#### Problem
All that is asked is a faithful reproduction of the entries.

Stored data
Definition no_docling_env : Env :=
  mkEnv false true (λ _, true) (λ _, true) (λ _ _, true).

Definition sample_document : Document :=
  mkDocument 2
    [mkTable (Some (3, 4)%Z); mkTable None; mkTable (Some (7, 2)%Z)]
    [mkPicture true; mkPicture false]
    [text_of_string "Figure 1: layout"; text_of_string "Body"]
    (text_of_string "Body of the  document")
    (OpaqueDict 1).

Definition sample_path : Path := mkPath "in/doc.PDF" "doc.PDF" "doc" ".PDF".

(** A world holding [sample_path] with [size] bytes and no other file,
    whose engine answers with status [s], and where the formats of
    [failing] cannot be written. *)
Definition sample_world (size : Z) (s : ConversionStatus)
    (failing : list out_format) : World :=
  mkWorld {[ "in/doc.PDF" := size ]} (λ _, false)
    (λ _ _, Ret (mkResult s sample_document))
    (λ f, bool_decide (f ∈ failing))
    (5 # 4) "2025-01-01 00:00:00".

(** The logger [_setup_logging] builds from [LOGGING_CONFIG]: level
    [logging.INFO], a console handler and a file handler. *)
Definition default_logger : Logger :=
  mkLogger 20 (PStr "%(asctime)s - %(levelname)s - %(message)s")
    [StreamHandler; FileHandler "processing.log"].

(** The processor [AdvancedDoclingProcessor()] builds from the defaults
    of [config.py] in [sample_env], with [file_config] replaced by
    [file] and [output_config] by [output]. *)
Definition sample_processor (output file : gmap string pyval) : Processor :=
  mkProcessor PROCESSING_CONFIG output file default_logger "output"
    (mkOptions (PBool true) (PBool true) (Some (PBool true)) (PBool true)
       (PBool true) (PBool true) (Some (PInt 2)) (Some (PBool false))
       (Some (PBool false)) (Some (mkAccelerator (PInt 4) AUTO))).

Definition default_processor : Processor :=
  sample_processor OUTPUT_CONFIG FILE_CONFIG.

(** ** The specification's wording of the checks *)

Inductive ValidationError : Type := NotFound | UnsupportedType | TooLarge.

(** Case-insensitive membership: some supported extension equals the
    file's extension up to the case of the letters. *)
Definition case_insensitive_member (ext : string) (supported : list string)
  : bool :=
  existsb (λ e, String.eqb (lower e) (lower ext)) supported.

(** The validator of the specification: existence, then case-insensitive
    membership of the extension, then the size ceiling; [None] when the
    three checks pass.  [size] is the size of the file when it exists. *)
Definition spec_validate (supported : list string) (max_file_size_mb : Q)
    (size : option Z) (ext : string) : option ValidationError :=
  match size with
  | None => Some NotFound
  | Some n =>
      if negb (case_insensitive_member ext supported)
      then Some UnsupportedType
      else if negb (Qle_bool (inject_Z n / inject_Z (1024 * 1024))
                      max_file_size_mb)
      then Some TooLarge
      else None
  end.

(** The error kind a logged message stands for. *)
Definition error_kind (m : log_msg) : option ValidationError :=
  match m with
  | MsgFileNotFound _ => Some NotFound
  | MsgUnsupportedType _ => Some UnsupportedType
  | MsgFileTooLarge _ _ => Some TooLarge
  | _ => None
  end.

#### Result for this task
Definition no_docling_env : Env :=
  mkEnv false true (λ _, true) (λ _, true) (λ _ _, true).

Definition sample_document : Document :=
  mkDocument 2
    [mkTable (Some (3, 4)%Z); mkTable None; mkTable (Some (7, 2)%Z)]
    [mkPicture true; mkPicture false]
    [text_of_string "Figure 1: layout"; text_of_string "Body"]
    (text_of_string "Body of the  document")
    (OpaqueDict 1).

Definition sample_path : Path := mkPath "in/doc.PDF" "doc.PDF" "doc" ".PDF".

(** A world holding [sample_path] with [size] bytes and no other file,
    whose engine answers with status [s], and where the formats of
    [failing] cannot be written. *)
Definition sample_world (size : Z) (s : ConversionStatus)
    (failing : list out_format) : World :=
  mkWorld {[ "in/doc.PDF" := size ]} (λ _, false)
    (λ _ _, Ret (mkResult s sample_document))
    (λ f, bool_decide (f ∈ failing))
    (5 # 4) "2025-01-01 00:00:00".

(** The logger [_setup_logging] builds from [LOGGING_CONFIG]: level
    [logging.INFO], a console handler and a file handler. *)
Definition default_logger : Logger :=
  mkLogger 20 (PStr "%(asctime)s - %(levelname)s - %(message)s")
    [StreamHandler; FileHandler "processing.log"].

(** The processor [AdvancedDoclingProcessor()] builds from the defaults
    of [config.py] in [sample_env], with [file_config] replaced by
    [file] and [output_config] by [output]. *)
Definition sample_processor (output file : gmap string pyval) : Processor :=
  mkProcessor PROCESSING_CONFIG output file default_logger "output"
    (mkOptions (PBool true) (PBool true) (Some (PBool true)) (PBool true)
       (PBool true) (PBool true) (Some (PInt 2)) (Some (PBool false))
       (Some (PBool false)) (Some (mkAccelerator (PInt 4) AUTO))).

Definition default_processor : Processor :=
  sample_processor OUTPUT_CONFIG FILE_CONFIG.

(** ** The specification's wording of the checks *)

Inductive ValidationError : Type := NotFound | UnsupportedType | TooLarge.

(** Case-insensitive membership: some supported extension equals the
    file's extension up to the case of the letters. *)
Definition case_insensitive_member (ext : string) (supported : list string)
  : bool :=
  existsb (λ e, String.eqb (lower e) (lower ext)) supported.

(** The validator of the specification: existence, then case-insensitive
    membership of the extension, then the size ceiling; [None] when the
    three checks pass.  [size] is the size of the file when it exists. *)
Definition spec_validate (supported : list string) (max_file_size_mb : Q)
    (size : option Z) (ext : string) : option ValidationError :=
  match size with
  | None => Some NotFound
  | Some n =>
      if negb (case_insensitive_member ext supported)
      then Some UnsupportedType
      else if negb (Qle_bool (inject_Z n / inject_Z (1024 * 1024))
                      max_file_size_mb)
      then Some TooLarge
      else None
  end.

(** The error kind a logged message stands for. *)
Definition error_kind (m : log_msg) : option ValidationError :=
  match m with
  | MsgFileNotFound _ => Some NotFound
  | MsgUnsupportedType _ => Some UnsupportedType
  | MsgFileTooLarge _ _ => Some TooLarge
  | _ => None
  end.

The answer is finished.